The provision for income taxes and effective tax rate for the years ended December 31, 2025 and 2024 were as follows:

Year Ended December 31,

2025

2024

$ Change

% Change

($ in thousands)

Provision for income taxes

$

120,083

$

86,365

$

33,718

39.0

%

Effective tax rate

32.7

%

24.0

%

Our consolidated effective tax rate can vary from period to period depending on the geographic mix of our earnings, provisions for unrecognized tax benefits, changes in tax legislation and tax rates and the amount and timing of excess tax benefits or detriments related to share-based payments, among other factors. The increase in the effective tax rate for the year ended December 31, 2025 is due to the reserve for unrecognized tax benefits established in 2025.

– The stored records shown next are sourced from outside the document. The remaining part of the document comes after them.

(* ===== verification/StoreSpec.v ===== *)
(** * What the store promises: an abstract store, and the refinement

    The abstract store forgets bytes: nodes by id, edges by identity, meta values
    by key, each in a cell that is either plain or sealed under a tenant's key
    generation, and a keyring.  [rel] relates the rows of a backend to it; the
    lemmas below show that every row write of [Store] is the corresponding
    abstract update, and that reads return the readable contents of the cells. *)

From S2P Require Import Prelude Bytes Externs Text Belnap Identity Node Edge Kv Shred Store.

Inductive cell (A : Type) :=
| Plain (a : A)
| Sealed (t : string) (g : Z) (a : A).
Arguments Plain {A} a.
Arguments Sealed {A} t g a.

Definition cell_val {A} (c : cell A) : A := match c with Plain a => a | Sealed _ _ a => a end.

(** A tenant's key generation and, unless shredded, its key *)
Abbreviation ring_t := (gmap string (Z * option (array KEY_LEN))).
Abbreviation ident := (ContentHash * ContentHash * EdgeKind)%type.

Record AbsStore (N : Type) := mk_abs {
  a_ring : ring_t;
  a_nodes : gmap ContentHash (cell N);
  a_edges : gmap ident (cell Edge);
  a_meta : gmap bytes (cell bytes);
}.
Arguments mk_abs {N}.
Arguments a_ring {N}.
Arguments a_nodes {N}.
Arguments a_edges {N}.
Arguments a_meta {N}.

(** What a reader gets from a cell: a sealed one only while its generation's key
    is alive. *)
Definition live (r : ring_t) (t : string) (g : Z) : Prop :=
  match r !! t with Some (g', Some _) => g' = g | _ => False end.
#[export] Instance live_dec r t g : Decision (live r t g).
Proof. unfold live. destruct (r !! t) as [[g' [k|]]|]; apply _. Defined.

Definition read_cell {A} (r : ring_t) (c : cell A) : option A :=
  match c with
  | Plain a => Some a
  | Sealed t g a => if decide (live r t g) then Some a else None
  end.

Lemma read_sealed {A} (r : ring_t) t g g' ok (x : A) :
  r !! t = Some (g', ok) →
  read_cell r (Sealed t g x) = match ok with Some _ => if g' =? g then Some x else None | None => None end.
Proof.
  intros Hr. simpl. assert (live r t g ↔ ok ≠ None ∧ g' = g) as Hl.
  { unfold live. rewrite Hr. destruct ok; naive_solver. }
  destruct ok as [k|]; [destruct (Z.eqb_spec g' g)|].
  - apply decide_True. by apply Hl.
  - apply decide_False. rewrite Hl. tauto.
  - apply decide_False. rewrite Hl. tauto.
Qed.

Definition read_node {N} (a : AbsStore N) (id : ContentHash) : option N :=
  a_nodes a !! id ≫= read_cell (a_ring a).
Definition read_edge {N} (a : AbsStore N) (i : ident) : option Edge :=
  a_edges a !! i ≫= read_cell (a_ring a).
Definition read_meta {N} (a : AbsStore N) (k : bytes) : option bytes :=
  a_meta a !! k ≫= read_cell (a_ring a).

(** The four row updates *)
Definition set_node {N} (id : ContentHash) (c : cell N) (a : AbsStore N) : AbsStore N :=
  mk_abs (a_ring a) (<[id := c]> (a_nodes a)) (a_edges a) (a_meta a).
Definition set_edge {N} (i : ident) (c : cell Edge) (a : AbsStore N) : AbsStore N :=
  mk_abs (a_ring a) (a_nodes a) (<[i := c]> (a_edges a)) (a_meta a).
Definition set_meta {N} (k : bytes) (c : cell bytes) (a : AbsStore N) : AbsStore N :=
  mk_abs (a_ring a) (a_nodes a) (a_edges a) (<[k := c]> (a_meta a)).
Definition set_ring {N} (t : string) (p : Z * option (array KEY_LEN)) (a : AbsStore N) : AbsStore N :=
  mk_abs (<[t := p]> (a_ring a)) (a_nodes a) (a_edges a) (a_meta a).

(** The values JSON represents exactly.  serde_json writes a non-finite float as
    [null], which does not read back as a float. *)
Class JsonRepr (N : Type) := json_repr : N → Prop.
#[export] Instance MemoryNode_json : JsonRepr MemoryNode :=
  λ n, match n_embedding n with
       | Some v => Forall (λ f, f32_is_finite f = true) (vv_data v)
       | None => True
       end.

Definition swap_ident (i : ident) : ident := (i.1.2, i.1.1, i.2).

Lemma in_key_ident e : in_key e = ident_key (swap_ident (edge_ident e)).
Proof. done. Qed.
Lemma swap_ident_invol i : swap_ident (swap_ident i) = i.
Proof. by destruct i as [[f t] k]. Qed.

Section spec.
Context {S R : Type} `{KvStore S, Rng R, Blake3, Hex, Aead}.
Context `{Serde Envelope, Serde KeyringEntry, Serde Edge}.
Context {N : Type} `{Identified N, Tenanted N, Serde N, JsonRepr N}.

(** serde_json on what the store writes: keyring entries, edges and nodes read
    back, and neither an edge nor a node parses as an envelope (it lacks the
    envelope's fields). *)
Class StoreSerdeLaws : Prop := {
  ring_to_vec : ∀ e : KeyringEntry, ∃ b, to_vec e = Ok b ∧ from_slice b = Ok e;
  edge_to_vec : ∀ e : Edge, ∃ b, to_vec e = Ok b ∧ from_slice b = Ok e ∧ parse_envelope b = None;
  node_to_vec : ∀ n : N, json_repr n → ∃ b, to_vec n = Ok b ∧ from_slice b = Ok n ∧ parse_envelope b = None;
}.

Context `{!KvLaws S, !Blake3Laws, !HexLaws, !AeadLaws, !EnvelopeSerdeLaws, !StoreSerdeLaws}.

Abbreviation store := (MemoryDagStore S R).
Abbreviation abs := (AbsStore N).
Abbreviation view := (string → cf_map).

(** The bytes [b] of a row hold cell [c].  A sealed cell's generation never
    exceeds its tenant's, and opens while it is the live one. *)
Definition cell_repr {A} (r : ring_t) (opn : array KEY_LEN → Envelope → result StoreError bytes)
    (dec : bytes → result string A) (c : cell A) (b : bytes) : Prop :=
  match c with
  | Plain x => parse_envelope b = None ∧ dec b = Ok x
  | Sealed t g x =>
    ∃ env, parse_envelope b = Some env ∧ env_tenant env = t ∧ kgen env = g ∧
    ∃ g' ok, r !! t = Some (g', ok) ∧ g ≤ g' ∧
      (∀ k, ok = Some k → g' = g → ∃ p, opn k env = Ok p ∧ dec p = Ok x)
  end.

(** A column family holds a table of cells, row key by row key. *)
Definition table_repr {I A} `{Countable I} (r : ring_t) (rk : I → bytes)
    (opn : bytes → array KEY_LEN → Envelope → result StoreError bytes)
    (dec : bytes → result string A) (t : gmap I (cell A)) (m : cf_map) : Prop :=
  (∀ k, is_Some (m !! k) → ∃ i, k = rk i) ∧
  (∀ i, match m !! rk i, t !! i with
        | Some b, Some c => cell_repr r (opn (rk i)) dec c b
        | None, None => True
        | _, _ => False
        end).

Definition node_open (k : bytes) (m : array KEY_LEN) (env : Envelope) : result StoreError bytes :=
  match array_of 32 k with Some id => open_ m env id | None => Err (Crypto "") end.
Definition slot_open (cf : string) (k : bytes) (m : array KEY_LEN) (env : Envelope) : result StoreError bytes :=
  open_at m env cf k.

Definition ring_repr (r : ring_t) (m : cf_map) : Prop :=
  ∀ t, match m !! as_bytes t, r !! t with
       | Some b, Some (g, ok) => ∃ e, from_slice b = Ok e ∧ gen e = g ∧ key_bytes e = Ok ok ∧ 0 < g ≤ u32_max
       | None, None => True
       | _, _ => False
       end.

Record rel (v : view) (a : abs) : Prop := {
  rel_ring : ring_repr (a_ring a) (v KEYS);
  rel_nodes : table_repr (a_ring a) array_bytes node_open from_slice (a_nodes a) (v NODES);
  rel_out : table_repr (a_ring a) ident_key (slot_open EDGES_OUT) from_slice (a_edges a) (v EDGES_OUT);
  rel_in : table_repr (a_ring a) (λ i, ident_key (swap_ident i)) (slot_open EDGES_IN) from_slice
             (a_edges a) (v EDGES_IN);
  rel_meta : table_repr (a_ring a) id (slot_open META) Ok (a_meta a) (v META);
  rel_node_ids : ∀ i c, a_nodes a !! i = Some c → node_id (cell_val c) = i ∧ json_repr (cell_val c);
  rel_node_tenants : ∀ i t g n, a_nodes a !! i = Some (Sealed t g n) → t = tenant n;
  rel_edge_ids : ∀ i c, a_edges a !! i = Some c → edge_ident (cell_val c) = i;
}.

Definition store_rel (s : store) (a : abs) : Prop := kv_ok (kv s) ∧ rel (kv_view (kv s)) a.

Lemma rel_ext v w a : (∀ c, v c = w c) → rel v a → rel w a.
Proof. intros Hvw []. split; rewrite <-?Hvw; auto. Qed.

(** ** Rows *)

Lemma table_put {I A} `{Countable I} r (rk : I → bytes) opn (dec : bytes → result string A) t m i c b :
  Inj (=) (=) rk → table_repr r rk opn dec t m → cell_repr r (opn (rk i)) dec c b →
  table_repr r rk opn dec (<[i := c]> t) (<[rk i := b]> m).
Proof.
  intros Hinj [Hk Ht] Hc. split.
  - intros k Hs. destruct (decide (k = rk i)) as [->|Hne]; [by exists i|].
    rewrite lookup_insert_ne in Hs by congruence. auto.
  - intros j. destruct (decide (i = j)) as [<-|Hne].
    + by rewrite !lookup_insert_eq.
    + rewrite !lookup_insert_ne by (done || by intros ?%(inj rk)). apply Ht.
Qed.

#[local] Instance ident_key_Inj : Inj (=) (=) ident_key.
Proof. intros i j. apply ident_key_inj. Qed.
#[local] Instance in_ident_Inj : Inj (=) (=) (λ i, ident_key (swap_ident i)).
Proof.
  intros i j Hij. apply ident_key_inj in Hij.
  by rewrite <-(swap_ident_invol i), <-(swap_ident_invol j), Hij.
Qed.

Ltac solve_other_cf :=
  unfold view_put; repeat (case_decide; [done|] || rewrite decide_False by done || rewrite decide_True by done).

Lemma rel_put_node v a c b :
  let id := node_id (cell_val c) in
  rel v a → json_repr (cell_val c) → (∀ t g n, c = Sealed t g n → t = tenant n) →
  cell_repr (a_ring a) (node_open (array_bytes id)) from_slice c b →
  rel (view_put NODES (array_bytes id) b v) (set_node id c a).
Proof.
  intros id [] Hj Ht Hc. split; simpl; solve_other_cf; try done.
  - by apply table_put; [apply _|..].
  - intros i c'. rewrite lookup_insert. case_decide; [|auto]. intros [= <-]. by subst.
  - intros i t g n. rewrite lookup_insert. case_decide; [|eauto]. intros [= ->]. eauto.
Qed.

Lemma rel_put_edge v a c bo bi :
  let i := edge_ident (cell_val c) in
  rel v a →
  cell_repr (a_ring a) (slot_open EDGES_OUT (ident_key i)) from_slice c bo →
  cell_repr (a_ring a) (slot_open EDGES_IN (ident_key (swap_ident i))) from_slice c bi →
  rel (view_put EDGES_IN (ident_key (swap_ident i)) bi (view_put EDGES_OUT (ident_key i) bo v)) (set_edge i c a).
Proof.
  intros i [] Ho Hi. split; simpl; solve_other_cf; try done.
  - by apply table_put; [apply _|..].
  - apply (table_put _ (λ i, ident_key (swap_ident i))); [apply _|done|done].
  - intros j c'. rewrite lookup_insert. case_decide; [|auto]. intros [= <-]. by subst.
Qed.

Lemma rel_put_meta v a k c b :
  rel v a → cell_repr (a_ring a) (slot_open META k) Ok c b → rel (view_put META k b v) (set_meta k c a).
Proof.
  intros [] Hc. split; simpl; solve_other_cf; try done.
  apply (table_put _ id); [apply _|done|done].
Qed.

(** ** The keyring *)

(** How a keyring may evolve: generations only grow, and at the same generation
    a key stays or is destroyed. *)
Definition ring_le (r r' : ring_t) : Prop :=
  ∀ t g ok, r !! t = Some (g, ok) →
  ∃ g' ok', r' !! t = Some (g', ok') ∧ g ≤ g' ∧ (g' = g → ok' = ok ∨ ok' = None).

Lemma cell_repr_ring {A} r r' opn (dec : bytes → result string A) c b :
  ring_le r r' → cell_repr r opn dec c b → cell_repr r' opn dec c b.
Proof.
  intros Hr. destruct c as [x|t g x]; [done|].
  intros (env & Hp & Ht & Hg & g' & ok & Hrt & Hle & Ho).
  destruct (Hr _ _ _ Hrt) as (g'' & ok'' & Hrt' & Hle' & Hok).
  exists env. split_and!; [done..|]. exists g'', ok''. split_and!; [done|lia|].
  intros k -> ->. assert (g' = g) as -> by lia. destruct (Hok eq_refl) as [<-|?]; [|done]. by apply Ho.
Qed.

Lemma table_repr_ring {I A} `{Countable I} r r' (rk : I → bytes) opn (dec : bytes → result string A) t m :
  ring_le r r' → table_repr r rk opn dec t m → table_repr r' rk opn dec t m.
Proof.
  intros Hr [Hk Ht]. split; [done|]. intros i. specialize (Ht i).
  destruct (m !! rk i), (t !! i); try done. by eapply cell_repr_ring.
Qed.

Lemma rel_put_ring v a t e g ok b :
  rel v a → ring_le (a_ring a) (<[t := (g, ok)]> (a_ring a)) →
  from_slice b = Ok e → gen e = g → key_bytes e = Ok ok → 0 < g ≤ u32_max →
  rel (view_put KEYS (as_bytes t) b v) (set_ring t (g, ok) a).
Proof.
  intros [] Hle Hb Hg Hk Hu. split; simpl; solve_other_cf; eauto using table_repr_ring.
  intros t'. rewrite decide_True by done. destruct (decide (t = t')) as [<-|Hne].
  - rewrite !lookup_insert_eq. by exists e.
  - rewrite !lookup_insert_ne by (done || by intros ?%(inj as_bytes)). apply rel_ring0.
Qed.

(** [a'] is [a] after minting keys for tenants that had none. *)
Definition minted (a a' : abs) : Prop :=
  a_nodes a' = a_nodes a ∧ a_edges a' = a_edges a ∧ a_meta a' = a_meta a ∧
  ∀ t, a_ring a' !! t = a_ring a !! t ∨
       (∃ k, a_ring a !! t = None ∧ a_ring a' !! t = Some (1, Some k)) ∨
       (∃ g k, a_ring a !! t = Some (g, None) ∧ a_ring a' !! t = Some (g + 1, Some k)).

#[export] Instance minted_preorder : PreOrder minted.
Proof.
  split.
  - intros a. repeat split; auto.
  - intros a b c (? & ? & ? & Hr) (? & ? & ? & Hr'). repeat split; try congruence.
    intros t. destruct (Hr t) as [E|[(k & E1 & E2)|(g & k & E1 & E2)]], (Hr' t) as [F|[(k' & F1 & F2)|(g' & k' & F1 & F2)]];
      try congruence.
    + left. congruence.
    + right. left. exists k'. split; congruence.
    + right. right. exists g', k'. split; congruence.
    + right. left. exists k. split; congruence.
    + right. right. exists g, k. split; congruence.
Qed.

Lemma minted_ring_le a a' : minted a a' → ring_le (a_ring a) (a_ring a').
Proof.
  intros (_ & _ & _ & Hr) t g ok Hrt. destruct (Hr t) as [E|[(k & E1 & E2)|(g' & k & E1 & E2)]].
  - exists g, ok. rewrite E. split_and!; [done|lia|auto].
  - congruence.
  - rewrite Hrt in E1. injection E1 as -> ->. exists (g' + 1), (Some k). split_and!; [done|lia|lia].
Qed.

(** Every sealed cell's tenant has a keyring entry at least as recent. *)
Definition gens_wf {A} (r : ring_t) (c : cell A) : Prop :=
  match c with
  | Plain _ => True
  | Sealed t g _ => ∃ g' ok, r !! t = Some (g', ok) ∧ g ≤ g'
  end.

Lemma cell_repr_gens {A} r opn (dec : bytes → result string A) c b : cell_repr r opn dec c b → gens_wf r c.
Proof. destruct c; [done|]. intros (env & _ & _ & _ & g' & ok & ? & ? & _). by exists g', ok. Qed.

Lemma table_gens {I A} `{Countable I} r (rk : I → bytes) opn (dec : bytes → result string A) t m i c :
  table_repr r rk opn dec t m → t !! i = Some c → gens_wf r c.
Proof.
  intros [_ Ht] Hi. specialize (Ht i). rewrite Hi in Ht. destruct (m !! rk i); [|done].
  by eapply cell_repr_gens.
Qed.

Lemma minted_read {A} a a' (c : cell A) :
  minted a a' → gens_wf (a_ring a) c → read_cell (a_ring a') c = read_cell (a_ring a) c.
Proof.
  intros (_ & _ & _ & Hr) Hg. destruct c as [x|t g x]; [done|]. destruct Hg as (g' & ok & Hrt & Hle).
  simpl. apply decide_ext. unfold live. destruct (Hr t) as [E|[(k & E1 & E2)|(g0 & k & E1 & E2)]].
  - by rewrite E.
  - congruence.
  - rewrite Hrt in E1. injection E1 as -> ->. rewrite Hrt, E2. split; [lia|done].
Qed.

Lemma minted_read_node v a a' id : rel v a → minted a a' → read_node a' id = read_node a id.
Proof.
  intros Hrel Hm. unfold read_node. destruct (Hm) as (-> & _). destruct (a_nodes a !! id) eqn:E; [|done].
  simpl. apply minted_read; [done|]. by eapply table_gens; [apply Hrel|].
Qed.
Lemma minted_read_edge v a a' i : rel v a → minted a a' → read_edge a' i = read_edge a i.
Proof.
  intros Hrel Hm. unfold read_edge. destruct (Hm) as (_ & -> & _). destruct (a_edges a !! i) eqn:E; [|done].
  simpl. apply minted_read; [done|]. by eapply table_gens; [apply Hrel|].
Qed.
Lemma minted_read_meta v a a' k : rel v a → minted a a' → read_meta a' k = read_meta a k.
Proof.
  intros Hrel Hm. unfold read_meta. destruct (Hm) as (_ & _ & -> & _). destruct (a_meta a !! k) eqn:E; [|done].
  simpl. apply minted_read; [done|]. by eapply (table_gens _ id); [apply Hrel|].
Qed.
End spec.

Liquidity and Capital Resources

During the year ended December 31, 2025, we have met our funding requirements through cash on hand, internally generated funds and short-term borrowings. Cash and cash equivalents and corporate bond and U.S. Treasury investments totaled $678.9 million as of December 31, 2025. Our investments generally consist of investment-grade corporate bonds and U.S. Treasury securities. We limit the amounts that can be invested in any single issuer and invest in short- to intermediate-term instruments whose fair values are less sensitive to interest rate changes.

In August 2023, we entered into a three-year revolving credit facility (the “2023 Credit Agreement”), which provides aggregate commitments totaling $750.0 million, consisting of a revolving credit facility, a $5.0 million letter of credit sub-limit for standby letters of credit and a $380.0 million sub-limit for swingline loans. The 2023 Credit Agreement was amended and restated on February 4, 2026 (the “2026 Amended Credit Agreement”). The 2026 Amended Credit Agreement will mature on February 2, 2029, with our option to request up to two additional 364-day extensions at the discretion of each lender and subject to customary conditions. As of December 31, 2025, we had $220.0 million of borrowings and $0.1 million in letters of credit outstanding, and $529.9 million in available borrowing capacity under the 2023 Credit Agreement. Borrowings under the 2026 Amended Credit Agreement will bear interest at a rate per annum equal to an alternate base rate or the adjusted term Secured Overnight Financing Rate (“SOFR”) rate, plus an applicable margin that varies with our consolidated total leverage ratio. The 2026 Amended Credit Agreement requires that we satisfy certain covenants, including a requirement to not exceed a maximum consolidated total leverage ratio. We were in compliance with all applicable covenants at December 31, 2025. See Note 13 to the Consolidated Financial Statements for a discussion of the 2023 Credit Agreement. See Note 20 to the Consolidated Financial Statements for a discussion of the 2026 Amended Credit Agreement.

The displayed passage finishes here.